[Saved data entries]

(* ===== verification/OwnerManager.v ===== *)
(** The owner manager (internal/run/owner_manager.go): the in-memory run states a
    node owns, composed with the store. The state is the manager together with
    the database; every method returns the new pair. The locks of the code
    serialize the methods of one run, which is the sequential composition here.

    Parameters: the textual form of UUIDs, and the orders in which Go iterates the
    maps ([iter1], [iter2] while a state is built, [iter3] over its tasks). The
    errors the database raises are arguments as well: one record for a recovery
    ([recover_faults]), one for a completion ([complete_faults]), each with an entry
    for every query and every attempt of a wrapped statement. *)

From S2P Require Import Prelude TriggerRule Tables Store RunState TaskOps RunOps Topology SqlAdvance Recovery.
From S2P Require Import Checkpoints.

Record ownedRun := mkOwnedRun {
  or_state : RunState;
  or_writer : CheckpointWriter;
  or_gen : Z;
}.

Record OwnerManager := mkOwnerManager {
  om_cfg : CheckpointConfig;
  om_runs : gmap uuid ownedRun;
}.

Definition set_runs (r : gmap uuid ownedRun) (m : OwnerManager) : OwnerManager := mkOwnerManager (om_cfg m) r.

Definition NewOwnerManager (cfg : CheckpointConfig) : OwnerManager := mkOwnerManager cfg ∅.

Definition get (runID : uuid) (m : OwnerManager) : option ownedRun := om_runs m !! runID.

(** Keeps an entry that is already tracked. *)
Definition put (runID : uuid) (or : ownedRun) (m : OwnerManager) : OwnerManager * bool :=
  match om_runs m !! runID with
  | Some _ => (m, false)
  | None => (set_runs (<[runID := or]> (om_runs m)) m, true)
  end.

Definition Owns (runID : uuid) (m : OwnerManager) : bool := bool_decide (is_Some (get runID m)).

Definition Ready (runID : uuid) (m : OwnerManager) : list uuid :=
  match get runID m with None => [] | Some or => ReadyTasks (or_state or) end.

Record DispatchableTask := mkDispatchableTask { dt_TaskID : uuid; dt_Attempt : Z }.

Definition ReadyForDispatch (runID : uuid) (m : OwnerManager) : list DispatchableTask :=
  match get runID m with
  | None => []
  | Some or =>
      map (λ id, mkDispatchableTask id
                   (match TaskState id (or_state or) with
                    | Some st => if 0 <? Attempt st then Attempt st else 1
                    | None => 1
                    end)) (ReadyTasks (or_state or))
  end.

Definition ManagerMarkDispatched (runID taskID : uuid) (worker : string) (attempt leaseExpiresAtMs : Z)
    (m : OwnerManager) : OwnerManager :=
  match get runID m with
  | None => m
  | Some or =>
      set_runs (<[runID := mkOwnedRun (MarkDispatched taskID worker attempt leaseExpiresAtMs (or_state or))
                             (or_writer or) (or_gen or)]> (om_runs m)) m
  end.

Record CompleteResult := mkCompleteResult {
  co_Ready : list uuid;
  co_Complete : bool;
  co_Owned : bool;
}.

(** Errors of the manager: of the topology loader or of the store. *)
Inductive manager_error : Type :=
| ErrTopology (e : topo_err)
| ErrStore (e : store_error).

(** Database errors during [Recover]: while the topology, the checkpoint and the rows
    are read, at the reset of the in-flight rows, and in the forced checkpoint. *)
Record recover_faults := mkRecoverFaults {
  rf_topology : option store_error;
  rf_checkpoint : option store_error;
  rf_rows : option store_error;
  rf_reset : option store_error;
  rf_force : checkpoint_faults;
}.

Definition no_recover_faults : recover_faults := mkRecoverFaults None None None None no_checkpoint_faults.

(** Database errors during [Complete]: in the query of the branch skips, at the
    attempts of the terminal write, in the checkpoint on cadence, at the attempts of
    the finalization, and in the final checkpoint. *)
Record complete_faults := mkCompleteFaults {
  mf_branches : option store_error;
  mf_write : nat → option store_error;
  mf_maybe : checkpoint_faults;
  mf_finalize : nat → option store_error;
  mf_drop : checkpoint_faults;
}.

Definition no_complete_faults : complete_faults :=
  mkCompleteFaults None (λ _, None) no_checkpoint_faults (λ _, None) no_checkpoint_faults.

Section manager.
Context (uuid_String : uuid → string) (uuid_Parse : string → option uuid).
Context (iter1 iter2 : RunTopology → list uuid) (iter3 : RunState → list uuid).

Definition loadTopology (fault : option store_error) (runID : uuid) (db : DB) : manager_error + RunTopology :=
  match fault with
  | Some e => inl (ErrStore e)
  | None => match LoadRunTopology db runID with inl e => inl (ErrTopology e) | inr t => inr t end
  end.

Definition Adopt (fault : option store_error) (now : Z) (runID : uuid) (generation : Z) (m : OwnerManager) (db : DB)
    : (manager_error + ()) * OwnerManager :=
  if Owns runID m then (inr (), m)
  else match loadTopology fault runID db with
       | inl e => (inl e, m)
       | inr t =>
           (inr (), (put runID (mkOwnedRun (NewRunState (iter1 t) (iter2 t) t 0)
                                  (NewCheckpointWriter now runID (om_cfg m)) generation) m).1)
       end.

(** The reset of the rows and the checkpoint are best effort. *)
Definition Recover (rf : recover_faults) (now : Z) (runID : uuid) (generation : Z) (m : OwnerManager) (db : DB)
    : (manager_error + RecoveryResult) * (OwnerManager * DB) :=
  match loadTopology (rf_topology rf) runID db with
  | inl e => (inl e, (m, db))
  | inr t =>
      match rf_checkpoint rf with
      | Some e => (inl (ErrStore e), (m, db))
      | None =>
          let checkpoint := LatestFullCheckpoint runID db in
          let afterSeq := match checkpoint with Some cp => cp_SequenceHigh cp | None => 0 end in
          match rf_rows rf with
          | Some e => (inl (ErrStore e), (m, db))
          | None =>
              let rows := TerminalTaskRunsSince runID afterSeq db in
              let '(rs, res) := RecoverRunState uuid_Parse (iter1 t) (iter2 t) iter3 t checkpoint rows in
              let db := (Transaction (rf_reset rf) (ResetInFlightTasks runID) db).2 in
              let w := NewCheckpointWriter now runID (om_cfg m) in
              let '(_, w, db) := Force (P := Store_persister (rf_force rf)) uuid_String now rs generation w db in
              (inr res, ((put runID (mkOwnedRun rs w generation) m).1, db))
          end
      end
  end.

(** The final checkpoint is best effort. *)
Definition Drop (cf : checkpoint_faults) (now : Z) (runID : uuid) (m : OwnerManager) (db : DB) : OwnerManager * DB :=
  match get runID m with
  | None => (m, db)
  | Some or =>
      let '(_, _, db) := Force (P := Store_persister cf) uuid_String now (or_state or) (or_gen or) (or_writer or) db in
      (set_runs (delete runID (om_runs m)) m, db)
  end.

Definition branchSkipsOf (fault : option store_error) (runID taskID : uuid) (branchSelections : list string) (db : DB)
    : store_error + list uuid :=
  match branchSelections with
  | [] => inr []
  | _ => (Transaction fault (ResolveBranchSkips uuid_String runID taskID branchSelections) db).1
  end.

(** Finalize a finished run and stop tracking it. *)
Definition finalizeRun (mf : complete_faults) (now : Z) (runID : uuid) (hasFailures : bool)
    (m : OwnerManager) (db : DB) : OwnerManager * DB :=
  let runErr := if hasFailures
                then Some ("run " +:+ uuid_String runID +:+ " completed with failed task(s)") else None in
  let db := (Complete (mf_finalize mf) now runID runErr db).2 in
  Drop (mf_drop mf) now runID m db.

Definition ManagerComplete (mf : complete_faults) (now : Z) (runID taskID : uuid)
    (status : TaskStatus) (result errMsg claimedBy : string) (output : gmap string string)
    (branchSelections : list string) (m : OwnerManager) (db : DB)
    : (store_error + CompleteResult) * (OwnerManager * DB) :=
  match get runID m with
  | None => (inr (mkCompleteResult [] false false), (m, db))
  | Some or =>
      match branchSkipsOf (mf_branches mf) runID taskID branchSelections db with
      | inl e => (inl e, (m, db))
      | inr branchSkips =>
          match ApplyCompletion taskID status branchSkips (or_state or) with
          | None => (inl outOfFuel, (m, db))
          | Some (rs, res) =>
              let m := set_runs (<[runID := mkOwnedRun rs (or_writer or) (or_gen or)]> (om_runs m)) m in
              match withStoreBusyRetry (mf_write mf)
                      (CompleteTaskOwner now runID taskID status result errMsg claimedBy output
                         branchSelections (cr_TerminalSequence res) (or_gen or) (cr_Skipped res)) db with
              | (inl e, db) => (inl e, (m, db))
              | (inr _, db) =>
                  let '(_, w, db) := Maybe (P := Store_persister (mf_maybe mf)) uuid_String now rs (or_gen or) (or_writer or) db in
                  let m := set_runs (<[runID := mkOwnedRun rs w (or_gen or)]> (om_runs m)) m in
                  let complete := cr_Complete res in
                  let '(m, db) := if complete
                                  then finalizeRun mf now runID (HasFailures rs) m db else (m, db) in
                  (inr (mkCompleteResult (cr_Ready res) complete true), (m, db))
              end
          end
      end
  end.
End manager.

### Work item
Count up the lines in the entries above where the word "branchSelections" appears, and give the figure with nothing added.

### Result of this exercise
6